[Saved data entries]
(* ===== verification/Operations.v ===== *)
(** * The provider's endpoints (src/hirez-relay-rust/src/operations.rs)

    One method per endpoint: the parameters it sends, whether it may be tried
    again, and what it makes of an answer of another shape. *)

From Stdlib Require Import SpecFloat.
From S2P Require Import Prelude Json Upstream Session HirezClient Model F64 JsValue.

Definition MATCH_BATCH_SIZE : nat := 10.
Definition PLAYER_BATCH_SIZE : nat := 20.

Record MatchIdObservation := {
  ob_match_id : Z; ob_entry_datetime : option string; ob_region : string; ob_active_flag : bool;
}.

Class ApiCaller (W : Type) := {
  api_call : string -> list string -> ApiRequestOptions -> string -> ST W (result value RelayError);
}.

Section caller.
Context {W : Type} `{Formats} `{ApiKeyState W} `{HttpTransport W} `{SessionAudit W} `{Clock W} `{Stopwatch W} `{RetrySleeper W}.
Variables (base_url_arg : string) (ttl_ms : Z).

(** The client as the caller of the running relay. *)
Definition hirez_caller : ApiCaller (SessionState * W) := {|
  api_call method params options consumer :=
    answer ← api_request base_url_arg ttl_ms method params options consumer;
    mret (map_err (fun e => RelayUpstream (upstream_error_to_string e)) answer);
|}.
End caller.

Definition default_options : ApiRequestOptions := {| opt_timeout := None; opt_max_retries := None |}.
Definition single_attempt : ApiRequestOptions := {| opt_timeout := None; opt_max_retries := Some 0%nat |}.

(** ** Readers *)

Definition js_number_string (x : f64) : string :=
  if feq (fract x) fzero then f64_display_integral x else f64_display x.

Definition positive_u64 (v : value) : option Z :=
  n ← number_of v; if 0 <? n then Some n else None.

Definition value_array (v : value) : list value := default [] (as_array v).

(** Unlike the normalizer's, of a float that is not a number. *)
Definition op_truthy (v : value) : bool :=
  match v with
  | Number n => match number_f64 n with Some x => negb (feq x fzero) | None => false end
  | _ => js_truthy v
  end.

Definition bare_observation (id : Z) : MatchIdObservation :=
  {| ob_match_id := id; ob_entry_datetime := None; ob_region := "Unknown"; ob_active_flag := false |}.

Definition first_present (v : value) (keys : list string) : option value := find_map (fun k => get k v) keys.

Definition nonempty_text (v : option value) : option string :=
  s ← v ≫= as_str; if is_empty (trim s) then None else Some (trim s).

Definition queue_observation (v : value) : option MatchIdObservation :=
  match v with
  | Object _ =>
      id ← first_present v ["Match"; "match_id"] ≫= positive_u64;
      let active := first_present v ["Active_Flag"; "active_flag"] in
      Some {| ob_match_id := id;
              ob_entry_datetime := nonempty_text (first_present v ["Entry_Datetime"; "entry_datetime"]);
              ob_region := default "Unknown" (nonempty_text (first_present v ["Region"; "region"]));
              ob_active_flag := match active with
                                | Some a => default false (as_bool a)
                                            || match as_str a with Some s => eq_ignore_ascii_case s "y" | None => false end
                                | None => false
                                end |}
  | _ => bare_observation <$> positive_u64 v
  end%string.

Definition queue_observations (data : value) : list MatchIdObservation :=
  match as_array data with
  | Some values => omap queue_observation values
  | None => map bare_observation (omap positive_u64 (default [] (get "match_ids" data ≫= as_array)))
  end.

Section operations.
Context {W : Type} `{ApiCaller W}.

Definition raw_or_empty (method : string) (params : list string) (options : ApiRequestOptions) (consumer : string) :
    ST W (result value RelayError) :=
  data <-? api_call method params options consumer;
  mret (Ok (if op_truthy data then data else Array [])).

Definition array_call (method : string) (params : list string) (options : ApiRequestOptions) (consumer : string) :
    ST W (result (list value) RelayError) :=
  data <-? api_call method params options consumer; mret (Ok (value_array data)).

Definition array_or_wrapped_call (method : string) (params : list string) (consumer : string) :
    ST W (result (list value) RelayError) :=
  data <-? api_call method params single_attempt consumer;
  mret (Ok (match data with Array values => values | _ => if op_truthy data then [data] else [] end)).

(** One call after the other, of which the arrays are kept. *)
Fixpoint chunked_calls (method : string) (options : ApiRequestOptions) (consumer : string) (chunks : list (list string)) :
    ST W (result (list value) RelayError) :=
  match chunks with
  | [] => mret (Ok [])
  | c :: chunks =>
      data <-? api_call method [join "," c] options consumer;
      rest <-? chunked_calls method options consumer chunks;
      mret (Ok (match data with Array values => values | _ => [] end ++ rest))
  end.

Definition get_match_ids_by_queue_details (queue_id : f64) (date : string) (hour : f64) (consumer : string) :
    ST W (result (list MatchIdObservation) RelayError) :=
  data <-? api_call "getmatchidsbyqueue" [js_number_string queue_id; date; js_number_string hour] single_attempt consumer;
  mret (Ok (queue_observations data)).

Definition get_match_ids_by_queue (queue_id : f64) (date : string) (hour : f64) (consumer : string) :
    ST W (result (list Z) RelayError) :=
  observations <-? get_match_ids_by_queue_details queue_id date hour consumer;
  mret (Ok (map ob_match_id observations)).

Definition get_match_details_batch (match_ids : list f64) (consumer : string) (options : ApiRequestOptions) :
    ST W (result (list value) RelayError) :=
  chunked_calls "getmatchdetailsbatch" options consumer (chunks MATCH_BATCH_SIZE (map js_number_string match_ids)).

Definition get_match_details_batch_raw (match_ids : list f64) (consumer : string) :=
  get_match_details_batch match_ids consumer default_options.

Definition get_match_details_batch_once (match_ids : list f64) (consumer : string) :=
  get_match_details_batch match_ids consumer single_attempt.

Definition get_match_details_raw (match_id : f64) (consumer : string) :=
  array_call "getmatchdetails" [js_number_string match_id] default_options consumer.

Definition get_player_batch_from_match (match_id : f64) (consumer : string) :=
  array_call "getplayerbatchfrommatch" [js_number_string match_id] single_attempt consumer.

Definition get_demo_details_with_options (match_id : f64) (consumer : string) (options : ApiRequestOptions) :
    ST W (result value RelayError) :=
  data <-? api_call "getdemodetails" [js_number_string match_id] options consumer;
  mret (Ok (match data with Object _ | Array _ => data | _ => Object [] end)).

Definition get_demo_details (match_id : f64) (consumer : string) :=
  get_demo_details_with_options match_id consumer default_options.

Definition get_demo_details_once (match_id : f64) (consumer : string) :=
  get_demo_details_with_options match_id consumer single_attempt.

Definition get_player_champions (player_id : f64) (consumer : string) :=
  raw_or_empty "getplayerchampions" [js_number_string player_id] default_options consumer.

Definition get_champion_ranks (player_id : f64) (consumer : string) :=
  raw_or_empty "getchampionranks" [js_number_string player_id] default_options consumer.

Definition get_champions (consumer : string) := array_call "getchampions" ["1"%string] default_options consumer.
Definition get_items (consumer : string) := array_call "getitems" ["1"%string] default_options consumer.
Definition get_esports_pro_league_details (consumer : string) :=
  array_call "getesportsproleaguedetails" [] default_options consumer.

Definition get_player_loadouts (player_id : f64) (consumer : string) :=
  raw_or_empty "getplayerloadouts" [js_number_string player_id; "1"%string] default_options consumer.

Definition get_player_status (player_id : f64) (consumer : string) :=
  array_call "getplayerstatus" [js_number_string player_id] single_attempt consumer.

Definition get_match_player_details (match_id : f64) (consumer : string) :=
  array_call "getmatchplayerdetails" [js_number_string match_id] single_attempt consumer.

Definition get_league_leaderboard (queue_id tier season : f64) (consumer : string) :=
  raw_or_empty "getleagueleaderboard" (map js_number_string [queue_id; tier; season]) default_options consumer.

Definition get_league_seasons (queue_id : f64) (consumer : string) :=
  raw_or_empty "getleagueseasons" [js_number_string queue_id] default_options consumer.

Definition get_player_batch (player_ids : list f64) (single_attempt_only : bool) (consumer : string) :
    ST W (result (list value) RelayError) :=
  chunked_calls "getplayerbatch" (if single_attempt_only then single_attempt else default_options) consumer
    (chunks PLAYER_BATCH_SIZE (map js_number_string player_ids)).

Definition get_players (names : list string) (consumer : string) : ST W (result (list value) RelayError) :=
  chunked_calls "getplayers" default_options consumer (chunks MATCH_BATCH_SIZE names).

Definition get_player_id_by_name (player_name : string) (consumer : string) :=
  array_or_wrapped_call "getplayeridbyname" [player_name] consumer.

Definition search_players (search_player : string) (consumer : string) :=
  array_or_wrapped_call "searchplayers" [search_player] consumer.

Definition get_player_ids_by_gamer_tag (portal_id : f64) (gamer_tag : string) (consumer : string) :=
  array_or_wrapped_call "getplayeridsbygamertag" [js_number_string portal_id; gamer_tag] consumer.

Definition get_player_id_by_portal_user_id (portal_id : f64) (portal_user_id : string) (consumer : string) :=
  array_or_wrapped_call "getplayeridbyportaluserid" [js_number_string portal_id; portal_user_id] consumer.

Definition get_match_leaderboard (tier season : f64) (consumer : string) :=
  array_call "getmatchleaderboard" (map js_number_string [tier; season]) default_options consumer.
End operations.

(** * Players of a lookup that the provider left out
      (src/hirez-relay-rust/src/player_lookup.rs)

    A player missing from the batch whose name is known is asked for by name,
    and answered as private when the provider says so. *)

(** The names the database has. *)
Class PlayerNameLookup (W : Type) := stored_name : Z -> ST W (result (option string) RelayError).

(** Unlike [find_map] of the keys and then a test, the first key with a
    positive number. *)
Definition parsed_player_id (v : value) (keys : list string) : option Z :=
  find_map (fun key => field ← get key v; positive_u64 field) keys.

Definition private_player (id : Z) (name : string) : value :=
  Object [("Id", Number (NInt id)); ("ActivePlayerId", Number (NInt id)); ("Name", Str name);
          ("ret_msg", Str "Player Privacy Flag set"); ("privacy_flag", Str "y")]%string.

Definition flagged_private (id : Z) (v : value) : bool :=
  bool_decide (parsed_player_id v ["player_id"; "Id"]%string = Some id)
  && match get "privacy_flag" v ≫= as_str with Some flag => eq_ignore_ascii_case flag "y" | None => false end.

Section lookup.
Context {W : Type} `{ApiCaller W} `{PlayerNameLookup W}.

(** The loop over the ids that were not found. *)
Fixpoint look_up_missing (consumer : string) (ids : list Z) : ST W (result (list value) RelayError) :=
  match ids with
  | [] => mret (Ok [])
  | id :: ids =>
      if negb (id <=? i64_max)%Z then look_up_missing consumer ids else
      name <-? stored_name id;
      match name with
      | None => look_up_missing consumer ids
      | Some name =>
          answer ← get_player_id_by_name name consumer;
          let found := match answer with
                       | Ok rows => if existsb (flagged_private id) rows then [private_player id name] else []
                       | Err _ => []
                       end in
          rest <-? look_up_missing consumer ids;
          mret (Ok (found ++ rest))
      end
  end.

Definition get_player_batch_lookup (player_ids : list Z) (consumer : string) : ST W (result (list value) RelayError) :=
  results <-? get_player_batch (map f64_of_Z player_ids) true consumer;
  let found := omap (fun v => parsed_player_id v ["Id"; "player_id"]%string) results in
  missing <-? look_up_missing consumer (List.filter (fun id => negb (bool_decide (id ∈ found))) player_ids);
  mret (Ok (results ++ missing)).
End lookup.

● WORK INSTRUCTION
Print, from the entries above, the line with "match_id] options consumer;", the line with "Definition get_esports_pro_league_details (consumer" and all lines between them, exactly and with nothing else.

● EXERCISE SOLUTION
  data <-? api_call "getdemodetails" [js_number_string match_id] options consumer;
  mret (Ok (match data with Object _ | Array _ => data | _ => Object [] end)).

Definition get_demo_details (match_id : f64) (consumer : string) :=
  get_demo_details_with_options match_id consumer default_options.

Definition get_demo_details_once (match_id : f64) (consumer : string) :=
  get_demo_details_with_options match_id consumer single_attempt.

Definition get_player_champions (player_id : f64) (consumer : string) :=
  raw_or_empty "getplayerchampions" [js_number_string player_id] default_options consumer.

Definition get_champion_ranks (player_id : f64) (consumer : string) :=
  raw_or_empty "getchampionranks" [js_number_string player_id] default_options consumer.

Definition get_champions (consumer : string) := array_call "getchampions" ["1"%string] default_options consumer.
Definition get_items (consumer : string) := array_call "getitems" ["1"%string] default_options consumer.
Definition get_esports_pro_league_details (consumer : string) :=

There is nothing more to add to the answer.